The Villa of Livia: a forgotten Roman treasure

Few Roman residents and tourists have heard of Livia’s villa, despite the fact that one of the most famous statues of Emperor Augustus was found at this site in northern Rome, as well as one of the most beautiful set of frescoes. The statue, now based in the Vatican museums, and the frescoes, housed at Palazzo Massimo, are the closest most people get to seeing this villa and learning about the life of Livia, wife of Augustus and mother of his successor Tiberius.


There are no real obstacles to reaching the site. Roma Nord trains run from Piazza Flaminio and stop just a short walk away at the station of Prima Porta. It is open on the first, third, and occasional fifth weekend of each month, and it’s free!

I visited recently with Paolo Biondi, a former colleague of mine who has written a book about Livia’s life. He has highlighted how we all hear so much about Augustus’ rule over Rome between 27 BC-14 AD but we know so little about the woman who stood by his side for more than 50 years. He also paints a broader picture of her character, while most historical accounts of the period are limited to her role in several deaths at the time and her control over her family.

Copertina Livia

Livia’s villa is mentioned in ancient texts which gave it the name “Ad Gallinas Albas” based on a legend that described an eagle dropping a white hen into Livia’s lap. The hen was holding a laurel branch in its beak and omen interpreters told her to raise the bird and its offspring, and to plant the branch, which she did on the site of this villa where the Via Flaminia meets the Via Tiberina.

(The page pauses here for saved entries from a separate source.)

(* ===== verification/UserMgmt.v ===== *)
(** * IPMI users

    [user_channel/user_mgmt.cpp] and [user_layer.cpp]: the table of the 15 IPMI
    users, the file that keeps it, its synchronisation with the system's user
    manager on D-Bus, and the functions the rest of the service calls.

    A name is the bytes before the first NUL of its array.  The file holds the
    JSON value that [nlohmann::json] prints and parses; a number of fields the
    code never reads is left out of D-Bus replies.  The calls of the user
    manager are answered by [UserBus] and recorded, newest first. *)
From Stdlib Require Import ZArith Lia String.
From stdpp Require Import base list gmap strings.
From S2P Require Import Prelude CxxStd RmcpCrypto Json IpmiMessage IpmiDispatch PasswdMgr.
Local Open Scope Z_scope.

Definition invalidUserId : Z := 0xFF.
Definition reservedUserId : Z := 0x0.
Definition ipmiMaxUserName : nat := 16.
Definition ipmiMaxUsers : nat := 15.
Definition ipmiMaxChannels : nat := 16.
Definition maxIpmi20PasswordSize : nat := 20.
Definition payloadsPerByte : nat := 8.
Definition SOL_payload : nat := 1.
Definition privNoAccess : Z := 0xF.
Definition privMask : Z := 0xF.
Definition PRIVILEGE_USER : Z := 2.
Definition PRIVILEGE_OEM : Z := 5.
Definition ccParmOutOfRange : Z := 0xC9.
Definition ccInvalidFieldRequest : Z := 0xCC.
Definition ipmiGrpName : list Z := bytes_of_string "ipmi".
Definition root_name : list Z := bytes_of_string "root".

(** ** The table *)
Record UserPrivAccess := { privilege : Z; ipmiEnabled : bool; linkAuthEnabled : bool; accessCallback : bool }.
#[export] Instance UserPrivAccess_fields : Fields UserPrivAccess := fun a =>
  {| privilege := privilege a; ipmiEnabled := ipmiEnabled a; linkAuthEnabled := linkAuthEnabled a;
     accessCallback := accessCallback a |}.
(** The bit sets of a payload access; the reserved ones stay 0. *)
Record PayloadAccess := { stdPayloadEnables1 : Z; oemPayloadEnables1 : Z }.
#[export] Instance PayloadAccess_fields : Fields PayloadAccess := fun a =>
  {| stdPayloadEnables1 := stdPayloadEnables1 a; oemPayloadEnables1 := oemPayloadEnables1 a |}.
Record UserInfo := {
  userName : list Z; userPrivAccess : list UserPrivAccess; userEnabled : bool; userInSystem : bool;
  fixedUserName : bool; payloadAccess : list PayloadAccess }.
#[export] Instance UserInfo_fields : Fields UserInfo := fun u =>
  {| userName := userName u; userPrivAccess := userPrivAccess u; userEnabled := userEnabled u;
     userInSystem := userInSystem u; fixedUserName := fixedUserName u; payloadAccess := payloadAccess u |}.
Definition zero_access : UserPrivAccess :=
  {| privilege := 0; ipmiEnabled := false; linkAuthEnabled := false; accessCallback := false |}.
Definition zero_payload : PayloadAccess := {| stdPayloadEnables1 := 0; oemPayloadEnables1 := 0 |}.
Definition zero_user : UserInfo :=
  {| userName := []; userPrivAccess := replicate ipmiMaxChannels zero_access; userEnabled := false;
     userInSystem := false; fixedUserName := false; payloadAccess := replicate ipmiMaxChannels zero_payload |}.
Notation UsersTbl := (list UserInfo).
Definition zero_table : UsersTbl := replicate (ipmiMaxUsers + 1) zero_user.

(** ** State *)

(** A user object of the user manager: the properties of its interface for
    user attributes, those present. *)
Record UserProps := { up_priv : option (list Z); up_groups : option (list (list Z)); up_enabled : option bool }.
(** What the user manager answers: its objects (the properties are [None]
    where the object has no such interface), whether a call succeeds, its
    groups, all properties of a user; [None] is an error.  [pam] is the result
    of changing a password. *)
Record UserBus := {
  managedObjects : option (list (list Z * option UserProps));
  deleteOk : bool; createOk : bool; renameOk : bool; setPropertyOk : bool;
  managerGroups : option (list (list Z)); userProperties : option UserProps;
  pam : list Z -> list Z -> Z }.
Inductive UserCall :=
  | DeleteUser (name : list Z) | CreateUser (name : list Z) (groups : list (list Z))
  | RenameUser (old new : list Z) | SetEnabled (name : list Z) (b : bool)
  | SetPrivilege (name : list Z) (priv : list Z).

(** [userFile]: modification time, contents.  [writeOk]: the temporary file can
    be made, written and renamed.  [syncIndex]: the channel whose privileges are
    the system's ([getUsrMgmtSyncIndex]). *)
Record UserState := {
  usersTbl : UsersTbl; fileUpdated : Z; userFile : option (Z * Json); availableGroups : list (list Z);
  now : Z; writeOk : bool; syncIndex : nat; userBus : UserBus; userCalls : list UserCall;
  passwdMgr : PasswdState }.
#[export] Instance UserState_fields : Fields UserState := fun s =>
  {| usersTbl := usersTbl s; fileUpdated := fileUpdated s; userFile := userFile s;
     availableGroups := availableGroups s; now := now s; writeOk := writeOk s; syncIndex := syncIndex s;
     userBus := userBus s; userCalls := userCalls s; passwdMgr := passwdMgr s |}.

Definition modify_user (i : nat) (f : UserInfo -> UserInfo) : M UserState unit :=
  let! s := get in
  match usersTbl s !! i with
  | Some u => put (s <| usersTbl := <[i := f u]> (usersTbl s) |>)
  | None => undef OutOfBounds
  end.
Definition user_at (i : nat) : M UserState UserInfo :=
  let! s := get in of_option OutOfBounds (usersTbl s !! i).
Definition user_indices : list nat := seq 1 ipmiMaxUsers.

(** ** Privileges *)
Definition ipmiPrivIndex : list (list Z) :=
  map bytes_of_string ["priv-reserved"; "priv-callback"; "priv-user"; "priv-operator"; "priv-admin"; "priv-custom"]%string.
Definition convertToIPMIPrivilege {S} (value : list Z) : M S Z :=
  match list_find (fun p => p = value) ipmiPrivIndex with
  | Some (i, _) => ret (Z.of_nat i)
  | None => match value with [] => ret privNoAccess | _ => throw StdOutOfRange end
  end.
Definition convertToSystemPrivilege {S} (value : Z) : M S (list Z) :=
  if value =? privNoAccess then ret []
  else match (if value <? 0 then None else ipmiPrivIndex !! Z.to_nat value) with
       | Some p => ret p
       | None => throw StdOutOfRange
       end.

(** ** The file *)
Definition IosFailure : exn := RuntimeError "ios_base::failure".
Definition payload_names (k : nat) : string * string :=
  let d := String (Ascii.ascii_of_nat (48 + k)) "" in ("std_payload" ++ d, "OEM_payload" ++ d)%string.
Definition readPayloadAccessFromUserInfo (part : PayloadAccess -> Z) (u : UserInfo) (k : nat) : list bool :=
  map (fun a => Z.testbit (part a) (Z.of_nat k)) (payloadAccess u).
Definition constructJsonPayloadEnables (u : UserInfo) : Json :=
  JObject (flat_map (fun k =>
    [(fst (payload_names k), JArray (map JBool (readPayloadAccessFromUserInfo stdPayloadEnables1 u k)));
     (snd (payload_names k), JArray (map JBool (readPayloadAccessFromUserInfo oemPayloadEnables1 u k)))])
    (seq 0 payloadsPerByte)).
(** Only the SOL payload is kept; [sol] is [stdPayload[SOL]]. *)
Definition updatePayloadAccessInUserInfo (sol : list bool) (u : UserInfo) : UserInfo :=
  u <| payloadAccess := map (fun b : bool => {| stdPayloadEnables1 := if b then 2 else 0; oemPayloadEnables1 := 0 |}) sol |>.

Augustus is believed to have fallen in love with Livia Drusilla at first sight, even though he was still married to Scribonia and she was married to Tiberius Claudius Nero and pregnant with her second child. Divorces were arranged and Augustus and Livia were married shortly after the birth of Nero Claudius Drusus in 38 BC.

Once married to Livia, Augustus rebuilt this countryside residence, introducing many large green spaces. This reflects the fact that the couple liked being surrounded by nature and groves.

The villa was abandoned in the 5th century AD, and subsequently pillaged and looted for antiquities. In 1863, the famous statue of Augustus of Prima Porta was discovered on the site, as well as the birds and trees frescoes in an underground dining area. These were moved to museums in the city to conserve them.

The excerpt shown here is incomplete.